В 1947 г. в журнале «Элсевир» был опубликован первый рассказ Мулиша «Моя комната», а уже с 1949 г. он – сложившийся профессиональный писатель. В 1952 г. вышел первый роман «Арчибальд Строхалм», и с тех самых пор признание и слава на родине становятся его неизменными спутниками. Он опубликовал более десяти романов и не меньшее число пьес, около сорока рассказов, многочисленные публицистические работы, эссе и стихи. Интересы Мулиша весьма широки: он с симпатией относится к России, с неослабевающим вниманием следит за открытиями в области точных наук, особенно физики и астрономии, изучает античную историю и литературу.

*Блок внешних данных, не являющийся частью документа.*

(** * generate_qt_mappings.py: a shallow embedding and its properties

    The script scans a Qt include tree and writes an include-what-you-use
    mapping file.  The development below embeds the script function by
    function (same names where Rocq permits), together with the parts of the
    Python runtime it calls: [os.path] (posixpath), [fnmatch], [glob],
    [re.findall] for the one regular expression used, and [json.dumps] for
    the one shape of value dumped.

    Text is modelled by [string]; a character is a code point below 256. *)

From Stdlib Require Import String Ascii List Bool Arith Lia Permutation.
Import ListNotations.
Open Scope list_scope.
Open Scope string_scope.

(* ------------------------------------------------------------------ *)
(** ** Strings *)

Module Str.

(** [c in s] for a single character. *)
Fixpoint mem (c : ascii) (s : string) : bool :=
  match s with
  | EmptyString => false
  | String x s' => Ascii.eqb c x || mem c s'
  end.

(** [s.startswith(p)], returning what follows the prefix. *)
Fixpoint strip_prefix (p s : string) : option string :=
  match p with
  | EmptyString => Some s
  | String a p' =>
      match s with
      | EmptyString => None
      | String b s' => if Ascii.eqb a b then strip_prefix p' s' else None
      end
  end.

Definition startswith (p s : string) : bool :=
  match strip_prefix p s with Some _ => true | None => false end.

(** Last character, when there is one. *)
Fixpoint last (s : string) : option ascii :=
  match s with
  | EmptyString => None
  | String c EmptyString => Some c
  | String _ s' => last s'
  end.

Fixpoint endswith (suffix s : string) : bool :=
  String.eqb suffix s ||
  match s with
  | EmptyString => false
  | String _ s' => endswith suffix s'
  end.

(** [sep.join(parts)]. *)
Fixpoint join (sep : string) (parts : list string) : string :=
  match parts with
  | [] => ""
  | [p] => p
  | p :: rest => p ++ sep ++ join sep rest
  end.

(** [s.split(sep)] for a one-character separator. *)
Fixpoint split (sep : ascii) (s : string) : list string :=
  match s with
  | EmptyString => [""]
  | String c s' =>
      if Ascii.eqb c sep then "" :: split sep s'
      else match split sep s' with
           | [] => [String c ""]
           | w :: ws => String c w :: ws
           end
  end.

Definition nonempty (s : string) : bool :=
  match s with EmptyString => false | String _ _ => true end.

End Str.

(* ------------------------------------------------------------------ *)
(** ** posixpath *)

Module PosixPath.

Definition sep : ascii := "/"%char.

Definition is_sep (c : ascii) : bool := Ascii.eqb c sep.

(** [(p[:i], p[i:])] with [i = p.rfind('/') + 1]. *)
Fixpoint rsplit_sep (p : string) : string * string :=
  match p with
  | EmptyString => ("", "")
  | String c p' =>
      let (h, t) := rsplit_sep p' in
      match h with
      | String _ _ => (String c h, t)
      | EmptyString => if is_sep c then (String c "", t) else ("", String c t)
      end
  end.

(** [s.rstrip('/')]. *)
Fixpoint rstrip_sep (s : string) : string :=
  match s with
  | EmptyString => ""
  | String c s' =>
      match rstrip_sep s' with
      | EmptyString => if is_sep c then "" else String c ""
      | r => String c r
      end
  end.

(** [head == sep * len(head)]. *)
Fixpoint all_sep (s : string) : bool :=
  match s with
  | EmptyString => true
  | String c s' => is_sep c && all_sep s'
  end.

Definition strip_head (head : string) : string :=
  if Str.nonempty head && negb (all_sep head) then rstrip_sep head else head.

Definition split (p : string) : string * string :=
  let (head, tail) := rsplit_sep p in (strip_head head, tail).

Definition basename (p : string) : string := snd (rsplit_sep p).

Но главная его тема – это уроки Второй мировой войны и особенно та боль и муки, которые претерпел по вине нацистов еврейский народ. Широкую известность получили его роман «Покушение» (в русском переводе «Расплата», 1995), киноверсия которого получила премию Оскара, и эпопея «Открытие неба» (1992). Последний из написанных Мулишем роман «Зигфрид» (2001) – одновременно и мистификация, и сатирический антифашистский памфлет – заслужил высочайшую оценку западноевропейских литературных критиков.
Харри Мулиш – лауреат многочисленных литературных премий, в том числе главного литературного приза «Премии нидерландской литературы», которая каждые три года присуждается Нидерландским языковым союзом. Его книги переведены на многие европейские и восточные языки.